# What you should do:
With the first line below as the start and the line containing "(forall o, same_identity o (f o)) ->" as the end, copy every line between them exactly, ends included.

# Source information:
(** An update of one row, whatever the answer. *)
Lemma store_step_update R `{!PreOrder R} s w w' id f nf x :
  world_ok w -> ow_valid w' -> ow_issued w' = ow_issued w ->
  (forall o, same_identity o (f o)) ->
  (forall o its, ow_store w !! id = Some (o, its) -> R (o_Status o) (o_Status (f o))) ->
  write_spec (ow_store w) (store_update id f (ow_store w)) nf x (ow_store w') ->
  store_step s w w' R.
Proof.
  intros (_ & Hwf & Hdom) Hv Hiss Hf HR Hw. unfold store_step, world_ok. rewrite Hiss.
  destruct (write_spec_cases _ _ _ _ _ Hw) as [[-> _]|Ht].
  - split; [reflexivity|]. split; [done|]. set_solver.
  - rewrite (update_dom _ _ _ _ Ht). split; [|split; [|set_solver]].
    + eapply (store_update_lawful R); eauto.
    + split; [done|]. split; [|done]. eapply store_update_wf; eauto.
Qed.

Lemma store_step_create R `{!PreOrder R} s w w' o its x :
  world_ok w -> ow_valid w' -> owns s w -> ow_issued w' = ow_issued w ->
  o_ID o ∈ ls_owned s -> o_Status o = StatusCreated -> order_wf o its ->
  write_spec (ow_store w) (Some (<[o_ID o := (o, its)]> (ow_store w))) false x (ow_store w') ->
  store_step s w w' R.
Proof.
  intros (_ & Hwf & Hdom) Hv [Hown Hdisj] Hiss Ho Hst Howf Hw. unfold store_step, world_ok. rewrite Hiss.
  destruct (write_spec_cases _ _ _ _ _ Hw) as [[-> _]|[= <-]].
  - split; [reflexivity|]. split; [done|]. set_solver.
  - assert (Hfresh : ow_store w !! o_ID o = None).
    { apply not_elem_of_dom. set_solver. }
    split; [by apply store_create_lawful|]. rewrite dom_insert_L.
    split; [|split; [done|set_solver]]. split; [done|]. split; [|set_solver].
    by apply map_Forall_insert_2.
Qed.

Lemma store_step_same R `{!PreOrder R} s w w' :
  world_ok w -> ow_valid w' -> ow_store w' = ow_store w -> ow_issued w ⊆ ow_issued w' ->
  store_step s w w' R.
Proof.
  intros (_ & Hwf & Hdom) Hv Hst Hiss. unfold store_step, world_ok. rewrite Hst.
  split; [reflexivity|]. split; [split; [done|]; split; [done|set_solver]|]. set_solver.
Qed.

(** The call as it is stored, for each call. *)
Ltac stored_cases He Hspec :=
  cbn in He;
  lazymatch type of He with
  | @ex Order _ => destruct He as (o' & its' & -> & Hsame & Hperm)
  | @ex _ _ => destruct He as [t' ->]
  | _ => subst
  end; cbn in Hspec.

(** One allowed call moves the store as [store_step] says.  [R] is either the full
    relation, or the transition relation when the known status is accurate. *)
Lemma call_store_step (R : relation OrderStatus) `{!PreOrder R} s w X (e : orderE X) x w' :
  (forall a b, CanTransition a b = true -> R a b) ->
  knows s w \/ (forall a b, R a b) ->
  world_ok w -> owns s w -> l_allowed s e -> sem e w x w' -> store_step s w w' R.
Proof.
  intros HRt Hk Hok Hown Hal Hsem. pose proof (ow_valid_step _ _ _ _ _ (proj1 Hok) Hsem) as Hv.
  destruct (is_repo e) eqn:Hrepo;
    [|destruct (ow_frame _ _ _ _ _ (proj1 Hok) Hsem Hrepo); by apply store_step_same].
  destruct e as [X r| | | | | | | | | | | |]; try done. clear Hrepo.
  destruct (ow_repo _ _ _ _ _ (proj1 Hok) Hsem) as [(e' & He & Hspec) Hiss].
  assert (Hstatus : forall id st o its, write_allowed s id st ->
            ow_store w !! id = Some (o, its) -> R (o_Status o) st).
  { intros id st o its (from & Hkn & Ht) Ho. destruct Hk as [Hk|Hk]; [|done].
    destruct (Hk _ _ Hkn) as (en & Hen & <-). rewrite Ho in Hen. simplify_eq. by apply HRt. }
  destruct r as [[o|] its|id|id st|id st t|f]; cbn in Hal; stored_cases He Hspec.
  - destruct Hal as (Ho & Hst & Hwf). pose proof Hsame as (Hid & _ & Hst' & _).
    apply (store_step_create R s w w' o' its' x); [done..| | | |done]; [congruence..|by eapply order_wf_stored].
  - done.
  - destruct Hspec as [Hst _]. apply store_step_same; [done..|set_solver].
  - destruct Hspec as [t Hspec].
    apply (store_step_update R s w w' id (status_update st t) true x); eauto with go_inv.
  - apply (store_step_update R s w w' id (processed_update st t') true x); eauto with go_inv.
  - destruct Hspec as [Hst _]. apply store_step_same; [done..|set_solver].
Qed.

(** The ids owned after a call, by its program and by the others. *)
Lemma owns_next s w X (e : orderE X) x w' :
  world_ok w -> owns s w -> l_allowed s e -> sem e w x w' -> owns (l_next s e x) w'.
Proof.
  intros Hok Hown Hal Hsem.
  assert (Hstep : store_step s w w' any_status).
  { eapply (call_store_step any_status); eauto; [done|by right]. }
  destruct Hstep as (_ & _ & Hiss & Hdom). destruct Hown as [Hown Hdisj].
  destruct (is_repo e) eqn:Hrepo.
  - destruct e as [X r| | | | | | | | | | | |]; try done.
    destruct (ow_repo _ _ _ _ _ (proj1 Hok) Hsem) as [(e' & He & Hspec) _].
    destruct r as [[o|] its|id|id st|id st t|f]; cbn in Hal, Hiss, Hdom; stored_cases He Hspec.
    + destruct Hsame as (Hid & _). split; cbn; [set_solver|].
      destruct (write_spec_cases _ _ _ _ _ Hspec) as [[-> _]|[= <-]]; [set_solver|].
      rewrite dom_insert_L, Hid. set_solver.
    + done.
    + destruct Hspec as [Hst _]. unfold owns. rewrite Hst.
      destruct x as [[]| |]; split; set_solver.
    + destruct Hspec as [t Hspec]. split; cbn; [set_solver|].
      destruct (write_spec_cases _ _ _ _ _ Hspec) as [[-> _]|Ht]; [done|].
      by rewrite (update_dom _ _ _ _ Ht).
    + split; cbn; [set_solver|].
      destruct (write_spec_cases _ _ _ _ _ Hspec) as [[-> _]|Ht]; [done|].
      by rewrite (update_dom _ _ _ _ Ht).
    + destruct Hspec as [Hst _]. unfold owns. rewrite Hst. split; set_solver.
  - destruct (ow_frame _ _ _ _ _ (proj1 Hok) Hsem Hrepo) as [Hst Hiss'].
    assert (Hsame : owns s w') by (unfold owns; rewrite Hst; split; [by etrans|done]).
    destruct e; try done; try exact Hsame. destruct Hsame as [Hs1 Hs2].
    destruct (ow_fresh _ _ _ (proj1 Hok) Hsem) as (Hnil & Hnew & Hin).
    destruct Hok as (_ & _ & Hdom'). rewrite <- Hst in Hdom'. split; cbn; [set_solver|].
    apply disjoint_union_l. split; [|done]. apply disjoint_singleton_l. set_solver.
Qed.

(** The ids a program owns next are the old ones and at most a new one. *)
Lemma owned_next s w X (e : orderE X) x w' :
  world_ok w -> sem e w x w' -> ls_owned (l_next s e x) ⊆ ls_owned s ∪ (ow_issued w' ∖ ow_issued w).
Proof.
  intros Hok Hsem. destruct (decide (is_repo e = true)) as [Hrepo|Hrepo].
  - destruct e as [X r| | | | | | | | | | | |]; try done.
    destruct r as [[o|] its|id|id st|id st t|f]; cbn; try set_solver.
    destruct x as [[]| |]; set_solver.
  - destruct e; try done; try apply union_subseteq_l. cbn.
    destruct (ow_fresh _ _ _ (proj1 Hok) Hsem) as (_ & Hnew & Hin). set_solver.
Qed.

(** What a program running alone knows stays accurate. *)
Lemma knows_next s w X (e : orderE X) x w' :
  world_ok w -> knows s w -> l_allowed s e -> sem e w x w' -> knows (l_next s e x) w'.
Proof.
  intros Hok Hk Hal Hsem. destruct (is_repo e) eqn:Hrepo.
  - destruct e as [X r| | | | | | | | | | | |]; try done.
    destruct (ow_repo _ _ _ _ _ (proj1 Hok) Hsem) as [(e' & He & Hspec) _].
    assert (Hw : forall id f x' st, (forall o, o_Status (f o) = st) ->
              write_spec (ow_store w) (store_update id f (ow_store w)) true x' (ow_store w') ->
              knows (mkL (known_after_write id st x') (ls_owned s)) w').
    { intros id f x' st Hf Hws id' st'. destruct x' as [[]|er|m]; [|done..]. intros [= <- <-].
      destruct (write_spec_cases _ _ _ _ _ Hws) as [[_ Hne]|Ht]; [by destruct (Hne tt)|].
      apply store_update_lookup in Ht as (o & its & _ & ->).
      rewrite lookup_insert_eq. eexists. split; [done|]. apply Hf. }
    destruct r as [[o|] its|id|id st|id st t|f]; cbn in Hal; stored_cases He Hspec; cbn.
    + by intros id st.
    + done.
    + destruct Hspec as [Hst Hx]. unfold knows. rewrite Hst. destruct x as [[o its]|er|m]; [|exact Hk..].
      intros id' st'. intros [= <- <-].
      destruct Hx as [(en & Hen & [= <-])|[[_ [=]]|(er & _ & [=])]]. eauto.
    + destruct Hspec as [t Hspec]. by eapply (Hw id (status_update st t)).
    + by eapply (Hw id (processed_update st t')).
    + destruct Hspec as [Hst _]. unfold knows. by rewrite Hst.
  - destruct (ow_frame _ _ _ _ _ (proj1 Hok) Hsem Hrepo) as [Hst _]. unfold knows. rewrite Hst.
    by destruct e.
Qed.

(** The answers of the world are the ones the protocol expects. *)
Lemma world_possible s w X (e : orderE X) x w' :
  world_ok w -> owns s w -> sem e w x w' -> l_possible s e x.
Proof.
  intros Hok [Hown _] Hsem. destruct e; try done.
  destruct (ow_fresh _ _ _ (proj1 Hok) Hsem) as (Hnil & Hnew & _). split; [done|set_solver].
Qed.

(** ** Requests served one after the other *)
Definition alone (w0 : W) (s : lstate) (w : W) : Prop :=
  world_ok w /\ owns s w /\ knows s w /\ lawful transitions (ow_store w0) (ow_store w).

Lemma owns_init w : owns l_init w.
Proof. split; cbn; set_solver. Qed.

Lemma knows_init w : knows l_init w.
Proof. by intros id st. Qed.

Lemma alone_step w0 s X (e : orderE X) w x w' :
  alone w0 s w -> l_allowed s e -> sem e w x w' -> l_possible s e x /\ alone w0 (l_next s e x) w'.
Proof.
  intros (Hok & Hown & Hk & Hlaw) Hal Hsem. split; [by eapply world_possible|].
  assert (Hst : store_step s w w' transitions).
  { eapply (call_store_step transitions); eauto. intros a b Hab. by apply rtc_once. }
  destruct Hst as (Hl & Hok' & _). split; [done|].
  split; [by apply (owns_next s w)|]. split; [by apply (knows_next s w)|by etrans].
Qed.

Lemma serve_alone r w a w' :
  world_ok w -> exec (serve r) w a w' -> world_ok w' /\ lawful transitions (ow_store w) (ow_store w').
Proof.
  intros Hok Hex.
  destruct (conforms_exec lifecycle (alone w) ltac:(intros; by eapply alone_step) _ _
              l_init w a w' _ (conf_serve r)) as (s' & _ & Hok' & _ & _ & Hl); [|done|done].
  split; [done|]. split; [apply owns_init|]. split; [apply knows_init|reflexivity].
Qed.

Fixpoint serve_all (rs : list request) : prog orderE unit :=
  match rs with
  | [] => Ret tt
  | r :: rs' => serve r ;;; serve_all rs'
  end.

Lemma serve_all_alone rs w a w' :
  world_ok w -> exec (serve_all rs) w a w' ->
  world_ok w' /\ lawful transitions (ow_store w) (ow_store w').
Proof.
  revert w. induction rs as [|r rs IH]; intros w Hok.
  - intros [_ ->]. by split.
  - cbn [serve_all]. intros (u & w1 & Hr & Hrs)%exec_bind.
    destruct (serve_alone _ _ _ _ Hok Hr) as [Hok1 Hl1].
    destruct (IH _ Hok1 Hrs) as [Hok' Hl']. split; [done|by etrans].
Qed.

(** ** Requests served concurrently *)
Definition apart (ss : list lstate) : Prop :=
  forall i j s s', i <> j -> ss !! i = Some s -> ss !! j = Some s' -> ls_owned s ## ls_owned s'.

Definition together (w0 : W) (ss : list lstate) (w : W) : Prop :=
  world_ok w /\ Forall (fun s => owns s w) ss /\ apart ss /\
  lawful any_status (ow_store w0) (ow_store w).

# Task solution:
(** An update of one row, whatever the answer. *)
Lemma store_step_update R `{!PreOrder R} s w w' id f nf x :
  world_ok w -> ow_valid w' -> ow_issued w' = ow_issued w ->
  (forall o, same_identity o (f o)) ->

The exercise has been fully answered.